Trzeba im dowalić takie kary finansowe, żeby palcem z biedy, do d... nie trafili.
A po drugie : ja nie jestem spec, ale jak ogień pójdzie na gnojówkę i się zagotuje, to pół Pabianic ze smrodu zemdleje...
komentarz dodano: 2016-09-04 09:09:02
komentarz dodano: 2016-09-03 21:54:03
Przechodziłem kiedyś Zamkową, gdy zauważyłem, że z byłej fabryki do Dobrzynki leje się wystawioną z okna rurą jakaś czarna ciecz.
I to w biały dzień!!!
Zadzwoniłem z informacją do Wydz.

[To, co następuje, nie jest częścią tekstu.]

(** * Rigidification of a deformable object (sofagym/envs/Maze/rigidification.py)

    A shallow embedding of [Rigidify] and of its local helper [mfilter].
    Python values are modelled as follows:
    - an index is an integer ([Z]); list indexing follows Python, a negative
      index counts from the end and an index out of range raises [IndexError];
    - a coordinate or an angle is a rational ([Q]), the exact counterpart of
      the floats of the source;
    - the dictionary [Kd] is an association list in insertion order;
    - the scene graph touched by the function (the target node, the source
      object and the message log) is an explicit state, threaded through a
      state and exception monad. *)

From Stdlib Require Import String ZArith QArith Qabs List Bool Lia Permutation.
Import ListNotations.


(** ** Python values and exceptions *)

Inductive exn : Type :=
| AssertionError
| NotImplementedError
| IndexError
| TypeError
| AttributeError
| EmptyInputError.

Inductive result (A : Type) : Type :=
| Ok (a : A)
| Raise (e : exn).

Arguments Ok {A} a.
Arguments Raise {A} e.

Module Py.

(** [l[i]]. *)
Definition getitem {A : Type} (l : list A) (i : Z) : result A :=
  let n := Z.of_nat (length l) in
  let j := if (i <? 0)%Z then (i + n)%Z else i in
  if ((j <? 0)%Z || (n <=? j)%Z)%bool then Raise IndexError
  else match nth_error l (Z.to_nat j) with
       | Some a => Ok a
       | None => Raise IndexError
       end.

(** [i in l]. *)
Definition contains (i : Z) (l : list Z) : bool :=
  existsb (Z.eqb i) l.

Ochrony Środowiska U.M. Jakaś pani odpowiedziała mi, że zajmie się tematem, ale nie od razu, bo ma jakieś ważne inne sprawy. A przecież w tej sytuacji trzeba było interweniować natychmiast!!
Myślę, że chodziło o interes znanego sponsora/mecenasa, więc ostrej reakcji raczej być nie mogło.
komentarz dodano: 2016-09-03 18:59:01
Rację ma " oburzony ". W tej sytuacji, trzeba byłoby zrobić koło pióra urzędasom. Za bardzo spolegliwi są... Przeciez musi być jakiś hak na tego skurczybyka.
Rację ma i " Car ". Za szmaty gnojówkarza i na afisz. Ale może być problem. Mamy tak beznadziejne prawo, że skuns dalej będzie gnoił fekaliami, a problemy mogą mieć niewinni ludzie. Proponuję, wzorem pewnego proboszcza, napisac skargę. My, do Ministerstwa Zdrowia.
@ lukasz
Komedia ?
Smród, to smród i jajcowanie z fetoru, bez względu na to, komu i gdzie dokucza,to nie jest zbyt dowcipne.
komentarz dodano: 2016-09-03 15:28:43
komentarz dodano: 2016-09-03 09:05:04
jesli zglosisz kopcący komin , albo ze firma leje scieki poprodukcyjne do kanalizacji to zaraz jest zainteresowanie
syf wylewany na pola w upalne dni i smród unoszący sie kilometrami wokół nikogo nie rusza
może jednak to powinno byc zglaszane do sanepidu , napiszmy wprost chyba nie jest "normalne" oblewanie odchodami okolicy
czy tak musi być ? powoli do ludzi dociera ze trzeba sprzątanąc po własnym psie bo inni to wytykaja moze trzeba zaczac pisac czesciej o tym smrodzie
komentarz dodano: 2016-09-03 00:06:19
komentarz dodano: 2016-09-02 22:37:26
Gdy tam cokolwiek zgłosić, to owszem - przyjmą zażalenie i ... cisza.
Pewnie zbyt mała obsada kadrowa i takie tam inne jeszcze "wytłumaczenia".
komentarz dodano: 2016-09-02 21:36:56
komentarz dodano: 2016-09-02 21:21:37
komentarz dodano: 2016-09-02 21:14:41
komentarz dodano: 2016-09-02 19:55:36
Urzędnicy pochodzą po polach, zbadają, pomierzą, powąchają i to wszystko oleją.